As open auditions started Oscar Night at the Astor Theater, it became apparent that my simple little eight minute dialogue might’ve been impossible to cast. The crowd coming-in to audition for TITANIC was . . . young. It turned out that I wasn’t looking for a man and a woman for the dialogue: I was looking for a man and a woman who could pass for being in their thirties. Undergraduates. There were so many undergraduates coming in to audition. It was mildly spirit crushing: Here’s a girl who has a great deal of talent, but she’s 18 and looks 16. Here’s a guy who has an interesting presence who can deliver lines, but he’s nowhere near the right age. And then there was the older set: people who would’ve had difficulty passing for thirty year-olds from the other end of the spectrum. Somewhere around the end of the second night of open auditions a woman who looks like she could pass for being thirty shows-up . . . she’s really talented, too . . . I remember seeing her in a production of "Einstein’s Dreams" at UWM . . . but she opens her mouth to speak and she has a French accent. It turns out I’m looking for a man and a woman who could pass for being thirty who sound like they’re from the Midwest. I had no idea this was going to be so difficult.
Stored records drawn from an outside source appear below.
(** The queued commands. *)
Definition commitCheckpoint (i : SaveCheckpointRequest) (now : Z) (current : WorkspaceMeta)
    (updatedRefs : list (string * blobRef)) (s : cp arr) : cp arr :=
  let cid := sr_CheckpointID i in
  let tracked := negb (bool_decide (sr_ExpectedChangesID i = "")) in
  let meta := {| wm_Version := wm_Version current; wm_ID := wm_ID current; wm_Name := wm_Name current;
                 wm_Description := wm_Description current; wm_CreatedAt := wm_CreatedAt current; wm_UpdatedAt := now;
                 wm_HeadSavepoint := cid; wm_DefaultSavepoint := wm_DefaultSavepoint current; wm_DirtyHint := negb tracked;
                 wm_LastMaterializedAt := wm_LastMaterializedAt current;
                 wm_LastKnownMaterializedAt := wm_LastKnownMaterializedAt current |} in
  let s := with_points (<[cid := jsonSavepoint (savepointMeta i now)]> (c_points s))
             (<[cid := jsonManifest (sr_Manifest i)]> (c_manifests s))
             (<[cid := now]> (c_index s)) s in
  let s := with_meta (Some (jsonMeta meta)) s in
  let s := with_db (db_dirty (negb tracked)) (if tracked then with_rootHead (Some cid) s else s) in
  let s := with_refs (putRefs updatedRefs (c_refs s)) s in
  touch ([savepointMetaKey id cid; savepointManifestKey id cid; workspaceMetaKey id; workspaceSavepointsKey id;
          workspaceRootDirtyKey id] ++ (if tracked then [workspaceRootHeadKey id] else []) ++
         map (λ r, blobRefKey id r.1) updatedRefs) s.

Definition saveKeys : list string :=
  [workspaceMetaKey id; WorkspaceGenerationKey id; changesKey id; ImportLockKey id].

Definition saveTransaction (i : SaveCheckpointRequest) (now : Z) : M () :=
  seen ⟵ WATCH cq_env;
  current ⟵ read c_meta;
  current ⟵ orElse ErrNotExist current;
  _ ⟵ (if bool_decide (sr_ExpectedGeneration i = "") then retC ()
        else g ⟵ read (λ s, generation (c_db s)); g ⟵ orElse NilReply g;
             failIf (negb (bool_decide (g = sr_ExpectedGeneration i))) ErrWorkspaceConflict);
  _ ⟵ (if bool_decide (sr_ExpectedChangesID i = "") then retC ()
        else latest ⟵ latestServerChange; failIf (negb (bool_decide (latest = sr_ExpectedChangesID i))) ErrWorkspaceConflict);
  _ ⟵ (if bool_decide (sr_ImportLockToken i = "") then checkNoLock else checkToken (sr_ImportLockToken i));
  _ ⟵ failIf (negb (bool_decide (wm_HeadSavepoint current = sr_ExpectedHead i))) ErrWorkspaceConflict;
  e ⟵ read (λ s, c_points s !! sr_CheckpointID i);
  _ ⟵ failIf (bool_decide (is_Some e)) (SavepointExists (sr_CheckpointID i));
  let refs := manifestBlobRefs (sr_Manifest i) in
  updatedRefs ⟵ mapC (λ b, r ⟵ read (λ s, c_refs s !! b); retC (b, raisedRef b (default 0 (refs !! b)) now r))
                  (cq_keys _ refs);
  EXEC cq_env seen saveKeys (commitCheckpoint i now current updatedRefs).

(** A lost race is a conflict. *)
Definition asConflict {A} (m : M A) : M A := λ s,
  match m s with
  | (Err TxFailed, s) => (Err ErrWorkspaceConflict, s)
  | r => r
  end.

(** * The live root *)

Definition MarkWorkspaceRootClean (head : string) : M () :=
  _ ⟵ resolveWorkspaceStorageOrRaw;
  write (λ s, touch [workspaceRootHeadKey id; workspaceRootDirtyKey id] (with_db (db_dirty false) (with_rootHead (Some head) s))).

(** [SyncWorkspaceRoot]: [SyncWorkspaceRootWithOptions] of RootNodes command by command,
    with the markers. *)
Definition resetRoot (s : cp arr) : cp arr :=
  touch [workspaceRootHeadKey id; workspaceRootDirtyKey id] (with_rootHead None (with_db resetWorkspaceFSNamespace s)).

Definition SyncWorkspaceRoot (m : Manifest) : M () :=
  _ ⟵ resolveWorkspaceStorageOrRaw;
  _ ⟵ write resetRoot;
  blobs ⟵ read c_blobs;
  match buildWorkspaceFSNodes cq_keys m with
  | Err e => failC (BadRoot e)
  | Ok nodes =>
      let '(batches, err) := writeWorkspaceFSNodes (λ _, None) (λ b, blobs !! b) (PreferredRef cq_arrays) nodes in
      _ ⟵ mapC (λ c, write (with_db (λ d, execCmd d c))) (concat batches);
      match err with
      | Some e => failC (BadRoot e)
      | None => MarkWorkspaceRootClean (mn_Savepoint m)
      end
  end.

(** [saveCheckpoint]; false when there was nothing to save. *)
Definition saveCheckpoint (i : SaveCheckpointRequest) : M bool :=
  _ ⟵ liftC (ValidateName "workspace" id);
  _ ⟵ liftC (ValidateName "checkpoint" (sr_CheckpointID i));
  _ ⟵ liftC (ValidateName "checkpoint" (sr_ExpectedHead i));
  _ ⟵ GetWorkspaceMeta;
  _ ⟵ (if bool_decide (sr_ImportLockToken i = "") then _ ⟵ resolveWorkspaceStorageOrRaw; checkNoLock
        else checkToken (sr_ImportLockToken i));
  headManifest ⟵ GetManifest (sr_ExpectedHead i);
  if manifestEquivalent headManifest (sr_Manifest i) && negb (sr_AllowUnchanged i) then retC false
  else
    now ⟵ nowC;
    _ ⟵ SaveBlobs (sr_Blobs i);
    _ ⟵ asConflict (saveTransaction i now);
    _ ⟵ (if sr_SkipWorkspaceRootSync i then retC () else SyncWorkspaceRoot (sr_Manifest i));
    _ ⟵ Audit;
    retC true.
Thanks to MySpace and Insurgent Theatre, I’ve found a couple of actors for the dialogue. She makes a living as a microbiologist. He’s a neo-pagan shaman. They’re both very talented. It's all true. I wouldn’t know how to make any of this up.

Pink Banana’s TITANIC runs the 13th, 14th, 20th and 21st at the Astor Theatre. The show starts at 8pm. It’s free. All of it. It's all free.